→ **Task description**: Please restate, word for word, the lines below that begin at the one with "Definition is_link (r" and end at the one with "Definition metadata_assocs (rs". Leave out all other lines.

→ **Task inputs**:

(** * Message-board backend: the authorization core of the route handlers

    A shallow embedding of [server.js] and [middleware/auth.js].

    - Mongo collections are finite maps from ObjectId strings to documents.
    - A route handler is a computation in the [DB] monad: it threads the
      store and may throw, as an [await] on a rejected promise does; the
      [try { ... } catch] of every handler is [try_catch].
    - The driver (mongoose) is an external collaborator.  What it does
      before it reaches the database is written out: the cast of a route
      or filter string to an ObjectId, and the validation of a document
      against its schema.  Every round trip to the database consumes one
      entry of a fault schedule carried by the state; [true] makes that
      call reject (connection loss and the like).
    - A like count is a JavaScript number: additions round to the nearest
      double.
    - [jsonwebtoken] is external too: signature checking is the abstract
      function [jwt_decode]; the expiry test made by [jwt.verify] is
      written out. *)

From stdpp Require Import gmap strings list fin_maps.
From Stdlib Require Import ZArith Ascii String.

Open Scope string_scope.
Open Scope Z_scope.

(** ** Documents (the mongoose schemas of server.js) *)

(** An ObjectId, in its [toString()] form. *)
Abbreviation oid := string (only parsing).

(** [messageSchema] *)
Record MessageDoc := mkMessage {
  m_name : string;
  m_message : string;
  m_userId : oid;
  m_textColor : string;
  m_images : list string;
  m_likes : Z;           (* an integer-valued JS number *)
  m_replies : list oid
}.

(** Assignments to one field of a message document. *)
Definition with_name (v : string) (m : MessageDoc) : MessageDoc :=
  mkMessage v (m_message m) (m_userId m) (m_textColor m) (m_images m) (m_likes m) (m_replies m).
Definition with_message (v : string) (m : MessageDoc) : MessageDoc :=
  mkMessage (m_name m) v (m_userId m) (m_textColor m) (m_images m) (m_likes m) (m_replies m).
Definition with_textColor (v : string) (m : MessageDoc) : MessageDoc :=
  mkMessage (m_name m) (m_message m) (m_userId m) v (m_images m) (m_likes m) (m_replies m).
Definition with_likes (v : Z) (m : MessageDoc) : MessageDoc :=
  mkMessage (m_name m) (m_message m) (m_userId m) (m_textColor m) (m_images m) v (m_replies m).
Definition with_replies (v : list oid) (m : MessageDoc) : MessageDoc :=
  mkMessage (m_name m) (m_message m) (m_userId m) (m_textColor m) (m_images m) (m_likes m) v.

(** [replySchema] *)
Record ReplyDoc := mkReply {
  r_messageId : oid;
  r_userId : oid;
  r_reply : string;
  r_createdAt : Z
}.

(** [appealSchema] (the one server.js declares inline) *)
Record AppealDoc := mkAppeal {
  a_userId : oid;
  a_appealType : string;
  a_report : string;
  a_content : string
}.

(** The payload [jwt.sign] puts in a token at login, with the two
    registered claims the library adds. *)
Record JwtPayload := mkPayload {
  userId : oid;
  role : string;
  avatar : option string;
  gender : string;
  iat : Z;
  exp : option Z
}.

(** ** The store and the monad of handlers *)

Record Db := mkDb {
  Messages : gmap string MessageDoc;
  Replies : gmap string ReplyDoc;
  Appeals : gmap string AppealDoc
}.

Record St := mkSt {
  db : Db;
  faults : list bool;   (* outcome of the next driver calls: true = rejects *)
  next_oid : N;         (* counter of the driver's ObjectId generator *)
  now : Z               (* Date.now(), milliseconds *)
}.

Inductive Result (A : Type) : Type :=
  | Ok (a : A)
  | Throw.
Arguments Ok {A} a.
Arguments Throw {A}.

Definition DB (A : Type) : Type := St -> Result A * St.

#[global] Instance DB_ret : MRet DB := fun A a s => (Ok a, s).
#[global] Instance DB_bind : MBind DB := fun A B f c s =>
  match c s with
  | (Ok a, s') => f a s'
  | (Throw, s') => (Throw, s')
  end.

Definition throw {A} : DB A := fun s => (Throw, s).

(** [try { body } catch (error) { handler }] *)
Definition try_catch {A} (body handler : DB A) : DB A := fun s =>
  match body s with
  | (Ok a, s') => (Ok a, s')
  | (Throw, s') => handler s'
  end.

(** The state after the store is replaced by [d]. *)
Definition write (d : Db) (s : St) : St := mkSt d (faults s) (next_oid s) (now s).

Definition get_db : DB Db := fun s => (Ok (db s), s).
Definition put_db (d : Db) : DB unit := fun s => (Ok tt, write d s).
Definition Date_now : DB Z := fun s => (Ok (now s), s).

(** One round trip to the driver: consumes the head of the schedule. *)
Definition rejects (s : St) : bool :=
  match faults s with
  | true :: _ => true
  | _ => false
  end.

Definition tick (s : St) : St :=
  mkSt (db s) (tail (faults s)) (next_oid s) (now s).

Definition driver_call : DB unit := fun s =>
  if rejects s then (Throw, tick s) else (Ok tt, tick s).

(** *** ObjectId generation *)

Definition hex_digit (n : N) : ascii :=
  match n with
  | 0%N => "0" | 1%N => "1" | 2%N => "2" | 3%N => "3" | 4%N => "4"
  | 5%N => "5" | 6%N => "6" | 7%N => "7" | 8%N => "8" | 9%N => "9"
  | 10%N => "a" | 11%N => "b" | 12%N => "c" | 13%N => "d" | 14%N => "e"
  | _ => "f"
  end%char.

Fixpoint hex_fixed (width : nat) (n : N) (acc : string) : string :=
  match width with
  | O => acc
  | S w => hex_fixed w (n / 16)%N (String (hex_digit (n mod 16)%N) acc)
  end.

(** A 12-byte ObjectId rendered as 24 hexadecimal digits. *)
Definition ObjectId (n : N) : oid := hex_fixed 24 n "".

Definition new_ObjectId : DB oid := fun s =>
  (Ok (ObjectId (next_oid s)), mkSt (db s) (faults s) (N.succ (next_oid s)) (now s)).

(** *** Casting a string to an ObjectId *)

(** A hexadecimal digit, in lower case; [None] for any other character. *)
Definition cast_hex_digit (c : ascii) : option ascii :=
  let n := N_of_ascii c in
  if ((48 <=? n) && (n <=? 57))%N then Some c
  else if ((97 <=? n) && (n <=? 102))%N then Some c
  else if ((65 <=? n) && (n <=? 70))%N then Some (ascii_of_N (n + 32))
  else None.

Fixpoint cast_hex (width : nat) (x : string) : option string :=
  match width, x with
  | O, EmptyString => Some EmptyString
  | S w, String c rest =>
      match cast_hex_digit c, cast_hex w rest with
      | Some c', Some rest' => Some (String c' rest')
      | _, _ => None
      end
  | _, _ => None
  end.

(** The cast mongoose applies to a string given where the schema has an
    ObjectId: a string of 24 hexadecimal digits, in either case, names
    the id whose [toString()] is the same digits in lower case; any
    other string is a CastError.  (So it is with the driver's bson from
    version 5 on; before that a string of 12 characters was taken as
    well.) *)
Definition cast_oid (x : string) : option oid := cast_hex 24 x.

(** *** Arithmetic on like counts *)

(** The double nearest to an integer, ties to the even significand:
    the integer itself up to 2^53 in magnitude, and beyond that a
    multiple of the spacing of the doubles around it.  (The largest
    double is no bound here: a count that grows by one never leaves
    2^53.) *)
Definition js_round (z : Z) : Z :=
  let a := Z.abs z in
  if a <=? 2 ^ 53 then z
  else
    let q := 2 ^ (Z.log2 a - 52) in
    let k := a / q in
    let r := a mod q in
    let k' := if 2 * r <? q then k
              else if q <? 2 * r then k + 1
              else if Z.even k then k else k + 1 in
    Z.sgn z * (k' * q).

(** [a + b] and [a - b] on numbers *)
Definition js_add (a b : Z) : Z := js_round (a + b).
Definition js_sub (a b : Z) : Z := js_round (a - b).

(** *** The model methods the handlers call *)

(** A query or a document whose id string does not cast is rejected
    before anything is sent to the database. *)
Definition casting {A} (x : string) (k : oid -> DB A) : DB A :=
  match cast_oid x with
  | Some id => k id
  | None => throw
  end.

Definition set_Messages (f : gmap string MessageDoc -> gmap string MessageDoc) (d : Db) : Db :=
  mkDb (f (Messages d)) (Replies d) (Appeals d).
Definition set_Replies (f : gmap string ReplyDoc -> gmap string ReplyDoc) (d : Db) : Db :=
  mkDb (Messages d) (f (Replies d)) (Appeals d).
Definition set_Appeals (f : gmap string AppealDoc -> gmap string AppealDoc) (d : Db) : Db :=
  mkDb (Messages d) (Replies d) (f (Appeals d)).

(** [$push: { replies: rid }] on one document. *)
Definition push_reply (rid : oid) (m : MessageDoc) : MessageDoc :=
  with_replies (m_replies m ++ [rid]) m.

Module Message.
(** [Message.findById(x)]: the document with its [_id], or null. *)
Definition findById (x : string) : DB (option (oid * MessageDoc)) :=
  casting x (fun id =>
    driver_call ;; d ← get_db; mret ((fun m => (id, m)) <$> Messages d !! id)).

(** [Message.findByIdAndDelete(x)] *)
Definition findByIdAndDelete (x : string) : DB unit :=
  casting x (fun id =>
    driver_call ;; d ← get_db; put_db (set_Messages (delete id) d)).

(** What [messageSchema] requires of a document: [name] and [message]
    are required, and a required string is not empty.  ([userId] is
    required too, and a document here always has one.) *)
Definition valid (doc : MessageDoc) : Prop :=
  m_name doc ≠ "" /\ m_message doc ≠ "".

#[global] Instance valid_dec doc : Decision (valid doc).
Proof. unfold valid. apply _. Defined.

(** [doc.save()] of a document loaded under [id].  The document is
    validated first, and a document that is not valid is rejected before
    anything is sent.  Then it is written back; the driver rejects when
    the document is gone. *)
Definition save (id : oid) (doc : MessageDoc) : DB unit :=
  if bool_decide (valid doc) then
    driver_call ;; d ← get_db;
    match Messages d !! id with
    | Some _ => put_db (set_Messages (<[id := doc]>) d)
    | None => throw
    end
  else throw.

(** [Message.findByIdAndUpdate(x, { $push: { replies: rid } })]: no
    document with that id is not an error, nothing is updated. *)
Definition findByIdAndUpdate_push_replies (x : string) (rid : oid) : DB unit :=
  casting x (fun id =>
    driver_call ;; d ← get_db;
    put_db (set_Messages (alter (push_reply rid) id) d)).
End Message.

==

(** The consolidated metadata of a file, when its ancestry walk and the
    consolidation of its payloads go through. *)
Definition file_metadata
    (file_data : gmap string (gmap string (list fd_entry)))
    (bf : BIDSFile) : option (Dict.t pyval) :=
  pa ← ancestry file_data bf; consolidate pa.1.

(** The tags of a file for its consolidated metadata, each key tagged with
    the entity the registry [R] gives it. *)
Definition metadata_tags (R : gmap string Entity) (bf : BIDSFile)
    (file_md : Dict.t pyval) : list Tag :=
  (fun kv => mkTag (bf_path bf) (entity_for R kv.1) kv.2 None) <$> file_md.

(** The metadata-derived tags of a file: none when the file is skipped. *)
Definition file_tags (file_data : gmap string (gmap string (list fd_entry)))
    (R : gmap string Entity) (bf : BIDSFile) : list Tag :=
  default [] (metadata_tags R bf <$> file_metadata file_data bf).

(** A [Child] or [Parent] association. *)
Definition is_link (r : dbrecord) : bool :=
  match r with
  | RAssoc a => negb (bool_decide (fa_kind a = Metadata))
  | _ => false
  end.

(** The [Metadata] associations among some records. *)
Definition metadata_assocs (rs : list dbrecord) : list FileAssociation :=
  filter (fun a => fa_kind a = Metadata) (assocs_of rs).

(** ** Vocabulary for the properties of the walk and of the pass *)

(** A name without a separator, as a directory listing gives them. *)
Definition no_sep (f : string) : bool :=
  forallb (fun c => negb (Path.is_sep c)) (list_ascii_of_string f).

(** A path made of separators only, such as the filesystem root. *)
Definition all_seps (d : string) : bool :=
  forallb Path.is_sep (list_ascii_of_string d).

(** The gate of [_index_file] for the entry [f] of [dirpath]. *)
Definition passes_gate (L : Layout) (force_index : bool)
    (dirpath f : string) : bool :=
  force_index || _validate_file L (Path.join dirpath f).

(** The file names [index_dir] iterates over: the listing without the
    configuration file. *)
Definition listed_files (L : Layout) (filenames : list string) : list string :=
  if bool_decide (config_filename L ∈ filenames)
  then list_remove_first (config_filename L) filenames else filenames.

→ **Expected answer**:
Definition is_link (r : dbrecord) : bool :=
  match r with
  | RAssoc a => negb (bool_decide (fa_kind a = Metadata))
  | _ => false
  end.

(** The [Metadata] associations among some records. *)
Definition metadata_assocs (rs : list dbrecord) : list FileAssociation :=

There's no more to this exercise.